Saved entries
(** * App.tsx: the event relay between the Retell client SDK and the
    chat transcript

    A shallow embedding of the [App] component of [src/App.tsx]: its React
    state, the six SDK event handlers registered in the mount effect, and the
    three UI callbacks [startCall], [stopCall] and [sendMessage].  The SDK
    client is opaque; what the component does to it is recorded as the list of
    method calls it receives. *)

From Stdlib Require Import NArith Ascii String.
From stdpp Require Import base numbers option list.

(** ** JavaScript strings *)

(** A JavaScript string is a sequence of UTF-16 code units. *)
Definition jsstring : Type := list N.

(** An ASCII literal of the source, as code units. *)
Definition lit (s : string) : jsstring :=
  map N_of_ascii (list_ascii_of_string s).

(** [x ?? d]: the default replaces a nullish ([null] or [undefined]) value. *)
Definition nullish (x : option jsstring) (d : jsstring) : jsstring :=
  match x with
  | Some v => v
  | None => d
  end.

Infix "??" := nullish (at level 45, left associativity).

(** ECMAScript WhiteSpace and LineTerminator code points, the ones
    [String.prototype.trim] strips.  All of them lie in the Basic
    Multilingual Plane, hence are single code units. *)
Definition isWhiteSpace (c : N) : bool :=
  ((c =? 0x09) || (c =? 0x0A) || (c =? 0x0B) || (c =? 0x0C) || (c =? 0x0D)
   || (c =? 0x20) || (c =? 0xA0) || (c =? 0x1680)
   || ((0x2000 <=? c) && (c <=? 0x200A))
   || (c =? 0x2028) || (c =? 0x2029) || (c =? 0x202F) || (c =? 0x205F)
   || (c =? 0x3000) || (c =? 0xFEFF))%N.

Fixpoint trimStart (s : jsstring) : jsstring :=
  match s with
  | c :: s' => if isWhiteSpace c then trimStart s' else s
  | [] => []
  end.

Definition trimEnd (s : jsstring) : jsstring :=
  rev (trimStart (rev s)).

(** [s.trim()] *)
Definition trim (s : jsstring) : jsstring :=
  trimEnd (trimStart s).

(** JavaScript truthiness of a string: only the empty string is falsy. *)
Definition truthy (s : jsstring) : bool :=
  match s with
  | [] => false
  | _ :: _ => true
  end.

(** ** The component's state *)

(** One entry of [messages].  The TypeScript annotation restricts [type] to
    the literals ["user"], ["agent"] and ["system"]; at run time it is a
    string, and it is modelled as one, so that the restriction is a property
    of the call sites rather than of the model. *)
Record Message : Type := mkMessage {
  type : jsstring;
  text : jsstring
}.

(** A method call received by the SDK client. *)
Inductive SdkCall : Type :=
| SDK_startCall (agent : jsstring)
| SDK_stopCall
| SDK_sendUserMessage (message : jsstring).

(** The client object made by [new RetellWebClient()].  The component makes
    one per mount; the closure variable [client] of the mount effect and
    [retellWebClientRef.current] are aliases of that single object, so one
    call log ([sdkCalls] below) serves both. *)
Inductive RetellWebClient : Type := new_RetellWebClient.

Record AppState : Type := mkAppState {
  isCalling : bool;
  isAgentTalking : bool;
  messages : list Message;
  input : jsstring;
  retellWebClientRef : option RetellWebClient;   (* [None] is [null] *)
  sdkCalls : list SdkCall                        (* oldest call first *)
}.

(** The state of the first render: the [useState] and [useRef] initial
    values. *)
Definition initialState : AppState :=
  mkAppState false false [] (lit "") None [].

(** ** Callbacks as state transformers *)

(** A callback runs to completion on the single UI thread; its state setters
    take effect in program order.  A callback reads a [useRef] cell when it
    runs; a [useState] value it mentions is the one of the render that
    created the callback, and is a parameter of its definition. *)
Definition App (A : Type) : Type := AppState → A * AppState.

#[export] Instance App_ret : MRet App := λ A (a : A) st, (a, st).
#[export] Instance App_bind : MBind App :=
  λ A B (f : A → App B) (m : App A) st, let '(a, st') := m st in f a st'.

(** The state a callback leaves behind. *)
Definition exec {A} (m : App A) (st : AppState) : AppState := (m st).2.

Definition setIsCalling (b : bool) : App () := λ st,
  ((), mkAppState b (isAgentTalking st) (messages st) (input st)
         (retellWebClientRef st) (sdkCalls st)).

Definition setIsAgentTalking (b : bool) : App () := λ st,
  ((), mkAppState (isCalling st) b (messages st) (input st)
         (retellWebClientRef st) (sdkCalls st)).

(** [setMessages(f)], the functional update. *)
Definition setMessages (f : list Message → list Message) : App () := λ st,
  ((), mkAppState (isCalling st) (isAgentTalking st) (f (messages st))
         (input st) (retellWebClientRef st) (sdkCalls st)).

Definition setInput (s : jsstring) : App () := λ st,
  ((), mkAppState (isCalling st) (isAgentTalking st) (messages st) s
         (retellWebClientRef st) (sdkCalls st)).

Definition setRef (r : option RetellWebClient) : App () := λ st,
  ((), mkAppState (isCalling st) (isAgentTalking st) (messages st)
         (input st) r (sdkCalls st)).

Definition getInput : App jsstring := λ st, (input st, st).

Definition getRef : App (option RetellWebClient) := λ st,
  (retellWebClientRef st, st).

(** A method call on the client object. *)
Definition call (c : SdkCall) : App () := λ st,
  ((), mkAppState (isCalling st) (isAgentTalking st) (messages st) (input st)
         (retellWebClientRef st) (sdkCalls st ++ [c])).

Definition client_startCall (_ : RetellWebClient) (agent : jsstring) : App () :=
  call (SDK_startCall agent).
Definition client_stopCall (_ : RetellWebClient) : App () :=
  call SDK_stopCall.
Definition client_sendUserMessage (_ : RetellWebClient) (m : jsstring) : App () :=
  call (SDK_sendUserMessage m).

Definition agentId : jsstring := lit "agent_1e1cc9d0370c420aab5f869e7e".

(** [setMessages((msgs) => [...msgs, { type, text }])] *)
Definition addMessage (text : jsstring) (type : jsstring) : App () :=
  setMessages (λ msgs, msgs ++ [mkMessage type text]).

(** ** The SDK events and their handlers *)

(** The payload of an [update] event, as far as the handler looks at it.  A
    field is [None] when the key is absent from the object, [Some None] when
    the key is there with a nullish value, and [Some (Some s)] when it holds
    the string [s]. *)
Module Update.
Record t : Type := mk {
  error : option (option jsstring);
  status : option (option jsstring);
  agent_message : option (option jsstring);
  user_message : option (option jsstring)
}.
End Update.

(** ["key" in update] *)
Definition has (field : option (option jsstring)) : bool :=
  bool_decide (is_Some field).

(** [update.key] *)
Definition get (field : option (option jsstring)) : option jsstring :=
  field ≫= id.

(** [update.key === "literal"] *)
Definition strictEq (field : option (option jsstring)) (l : string) : bool :=
  bool_decide (get field = Some (lit l)).

(** [if (b) { m }] *)
Definition when (b : bool) (m : App ()) : App () :=
  if b then m else mret ().

(** The named events a client emits, each with the payload its handler
    receives ([None] is a nullish payload).  The SDK's own typings are not
    part of the repository; a payload value that ends up as the text of a
    transcript entry is taken to be a string, as the declared type of
    [messages] asks. *)
Inductive Event : Type :=
| call_started (data : option jsstring)
| call_ended (data : option jsstring)
| agent_start_talking
| agent_stop_talking
| update (u : Update.t)
| error (e : option jsstring).

Section Handlers.
(** The [client] of the mount effect, which the handlers close over. *)
Variable client : RetellWebClient.

Definition on_call_started (data : option jsstring) : App () :=
  addMessage (data ?? lit "Call started") (lit "system").

Definition on_call_ended (data : option jsstring) : App () :=
  addMessage (data ?? lit "Call ended") (lit "system");;
  setIsCalling false;;
  setIsAgentTalking false.

Definition on_agent_start_talking : App () := setIsAgentTalking true.
Definition on_agent_stop_talking : App () := setIsAgentTalking false.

Prompt - Find the word "sdkCalls" in the entries above and gather every line that holds it.

Task output -
    call log ([sdkCalls] below) serves both. *)
  sdkCalls : list SdkCall                        (* oldest call first *)
         (retellWebClientRef st) (sdkCalls st)).
         (retellWebClientRef st) (sdkCalls st)).
         (input st) (retellWebClientRef st) (sdkCalls st)).
         (retellWebClientRef st) (sdkCalls st)).
         (input st) r (sdkCalls st)).
         (retellWebClientRef st) (sdkCalls st ++ [c])).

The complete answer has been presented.